No se trata aquí solamente de escuchar una enseñanza y de cumplir un mandamiento, sino de algo mucho más radical: adherirse a la persona misma de Jesús, compartir su vida y su destino, participar de su obediencia libre y amorosa a la voluntad del Padre. El discípulo de Jesús, siguiendo, mediante la adhesión por la fe, a aquél que es la Sabiduría encarnada, se hace verdaderamente discípulo de Dios (cf. Jn 6, 45). En efecto, Jesús es la luz del mundo, la luz de la vida (cf. Jn 8, 12); es el pastor que guía y alimenta a las ovejas (cf. Jn 10, 11-16), es el camino, la verdad y la vida (cf. Jn 14, 6), es aquel que lleva hacia el Padre, de tal manera que verle a él, al Hijo, es ver al Padre (cf. Jn 14, 6-10). Por eso, imitar al Hijo, «imagen de Dios invisible» (Col 1, 15), significa imitar al Padre.
Imitar y revivir el amor de Cristo no es posible para el hombre con sus solas fuerzas. Se hace capaz de este amor sólo gracias a un don recibido. Lo mismo que el Señor Jesús recibe el amor de su Padre, así, a su vez, lo comunica gratuitamente a los discípulos: «Como el Padre me amó, yo también os he amado a vosotros; permaneced en mi amor» (Jn 15, 9). El don de Cristo es su Espíritu, cuyo primer «fruto» (cf. Gál 5, 22) es la caridad: «El amor de Dios ha sido derramado en nuestros corazones por el Espíritu Santo que nos ha sido dado» (Rm 5, 5). San Agustín se pregunta: «¿Es el amor el que nos hace observar los mandamientos, o bien es la observancia de los mandamientos la que hace nacer el amor?». Y responde: «Pero ¿quién puede dudar de que el amor precede a la observancia? En efecto, quien no ama está sin motivaciones para guardar los mandamientos»(29).

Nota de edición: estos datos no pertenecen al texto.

(** What [subprocess.Popen(run_cmd, ...)] does. *)
Inductive popen_outcome : Type :=
| Started (pid : nat) (exits_at : option nat) (stdout_by stderr_by : nat -> string)
| PopenOSError (msg : string)
| PopenValueError (msg : string)
| PopenException (msg : string).

(** The environment of a camera: where [shutil.which('gphoto2')] finds the
    executable, and what starting a command line at a given time does. *)
Record environment : Type := {
  which_gphoto2 : option string;   (* [None]: not on the PATH *)
  popen : list string -> nat -> popen_outcome;
}.

(** The calls to [self.logger]. *)
Inductive log_entry : Type :=
| Log (lvl : level) (msg : string).

(** The world outside the camera object. *)
Record world : Type := {
  now : nat;
  started : list process;           (* every process started, latest first *)
  kills : list (nat * nat);         (* (handle, time) of every [kill()] *)
  log : list log_entry;             (* latest first *)
}.

(** The attributes of [AbstractGPhotoCamera] that the command channel uses. *)
Record camera : Type := {
  port : option string;
  _command_proc : option process;
  _is_exposing_event : bool;        (* [threading.Event], set elsewhere *)
}.

Definition state : Type := camera * world.

Definition set_now (t : nat) (w : world) : world :=
  {| now := t; started := started w; kills := kills w; log := log w |}.
Definition add_started (p : process) (w : world) : world :=
  {| now := now w; started := p :: started w; kills := kills w; log := log w |}.
Definition add_kill (h : nat) (w : world) : world :=
  {| now := now w; started := started w; kills := (h, now w) :: kills w; log := log w |}.
Definition add_log (e : log_entry) (w : world) : world :=
  {| now := now w; started := started w; kills := kills w; log := e :: log w |}.

Definition set_command_proc (p : option process) (c : camera) : camera :=
  {| port := port c; _command_proc := p; _is_exposing_event := _is_exposing_event c |}.
Definition clear_is_exposing_event (c : camera) : camera :=
  {| port := port c; _command_proc := _command_proc c; _is_exposing_event := false |}.

(** The time of the first [kill()] of a process. *)
Fixpoint killed_at (h : nat) (ks : list (nat * nat)) : option nat :=
  match ks with
  | [] => None
  | (h', t) :: ks' =>
      if Nat.eqb h h'
      then match killed_at h ks' with
           | Some t' => Some (Nat.min t t')
           | None => Some t
           end
      else killed_at h ks'
  end.

(** When the process has ended: on its own or by the first kill. *)
Definition ended_at (w : world) (p : process) : option nat :=
  match killed_at (handle p) (kills w), exits_at p with
  | Some k, Some e => Some (Nat.min k e)
  | Some k, None => Some k
  | None, e => e
  end.

(** [Popen.poll()]: [None] while the process runs. *)
Definition poll (w : world) (p : process) : option nat :=
  match ended_at w p with
  | Some e => if Nat.leb e (now w) then Some 0%nat else None
  | None => None
  end.

Inductive communicated : Type :=
| Outputs (outs errs : string)
| TimeoutExpired
| Blocked.

(** [Popen.communicate(timeout)]: waits for the process to end and returns
    what it wrote; with a timeout, raises [TimeoutExpired] when the process
    has not ended by then; without one, waits for ever on a process that
    never ends. *)
Definition communicate (timeout : option nat) (p : process) (w : world)
    : communicated * world :=
  match ended_at w p, timeout with
  | Some e, None =>
      (Outputs (stdout_by p e) (stderr_by p e), set_now (Nat.max (now w) e) w)
  | Some e, Some t =>
      if Nat.leb e (now w + t)
      then (Outputs (stdout_by p e) (stderr_by p e), set_now (Nat.max (now w) e) w)
      else (TimeoutExpired, set_now (now w + t) w)
  | None, Some t => (TimeoutExpired, set_now (now w + t) w)
  | None, None => (Blocked, w)
  end.

(** [Popen.kill()]. *)
Definition kill (p : process) (w : world) : world := add_kill (handle p) w.

(** [str.split('\n')]. *)
Fixpoint split_lines (s : string) : list string :=
  match s with
  | EmptyString => [EmptyString]
  | String a s' =>
      if Ascii.eqb a "010"%char
      then EmptyString :: split_lines s'
      else match split_lines s' with
           | [] => [String a EmptyString]
           | l :: ls => String a l :: ls
           end
  end.

(** *** The methods *)

(** [is_exposing]: clears the event when there is a process and it has
    exited, then reads the event. *)
Definition is_exposing (st : state) : bool * state :=
  let (c, w) := st in
  let c' :=
    match _command_proc c with
    | Some p =>
        match poll w p with
        | Some _ => clear_is_exposing_event c
        | None => c
        end
    | None => c
    end in
  (_is_exposing_event c', (c', w)).

(** [command(cmd)]; [cmd] is the list that [listify] makes of the argument. *)
Definition command (env : environment) (cmd : list string) (st : state)
    : result unit * state :=
  (* Test to see if there is a running command already *)
  let (exposing, st1) := is_exposing st in
  if exposing
  then (Raise (InvalidCommand "Command already running"), st1)
  else
    let (c, w) := st1 in
    (* Build the command. *)
    let args :=
      match port c with
      | Some prt => ["--port"; prt]
      | None => []
      end ++ cmd in
    let w := add_log (Log DEBUG "gphoto2 command") w in
    match which_gphoto2 env with
    | None =>
        (* [Popen] of a list that starts with [None] *)
        (Raise (PanError "expected str, bytes or os.PathLike object, not NoneType"), (c, w))
    | Some exe =>
        let run_cmd := exe :: args in
        match popen env run_cmd (now w) with
        | Started pid_ exits out err =>
            let p := {| handle := length (started w); pid := pid_; run_cmd := run_cmd;
                        exits_at := exits; stdout_by := out; stderr_by := err |} in
            (Ok tt, (set_command_proc (Some p) c, add_started p w))
        | PopenOSError msg =>
            (Raise (InvalidCommand ("Can't send command to gphoto2. " ++ msg)), (c, w))
        | PopenValueError msg =>
            (Raise (InvalidCommand ("Bad parameters to gphoto2. " ++ msg)), (c, w))
        | PopenException msg =>
            (Raise (PanError msg), (c, w))
        end
    end.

Resumiendo lo que constituye el núcleo del mensaje moral de Jesús y de la predicación de los Apóstoles, y volviendo a ofrecer en admirable síntesis la gran tradición de los Padres de Oriente y de Occidente —en particular san Agustín(32)—, santo Tomás afirma que la Ley nueva es la gracia del Espíritu Santo dada mediante la fe en Cristo(33). Los preceptos externos, de los que también habla el evangelio, preparan para esta gracia o difunden sus efectos en la vida. En efecto, la Ley nueva no se contenta con decir lo que se debe hacer, sino que otorga también la fuerza para «obrar la verdad» (cf. Jn 3, 21). Al mismo tiempo, san Juan Crisóstomo observa que la Ley nueva fue promulgada precisamente cuando el Espíritu Santo bajó del cielo el día de Pentecostés y que los Apóstoles «no bajaron del monte llevando, como Moisés, tablas de piedra en sus manos, sino que volvían llevando al Espíritu Santo en sus corazones..., convertidos, mediante su gracia, en una ley viva, en un libro animado»(34).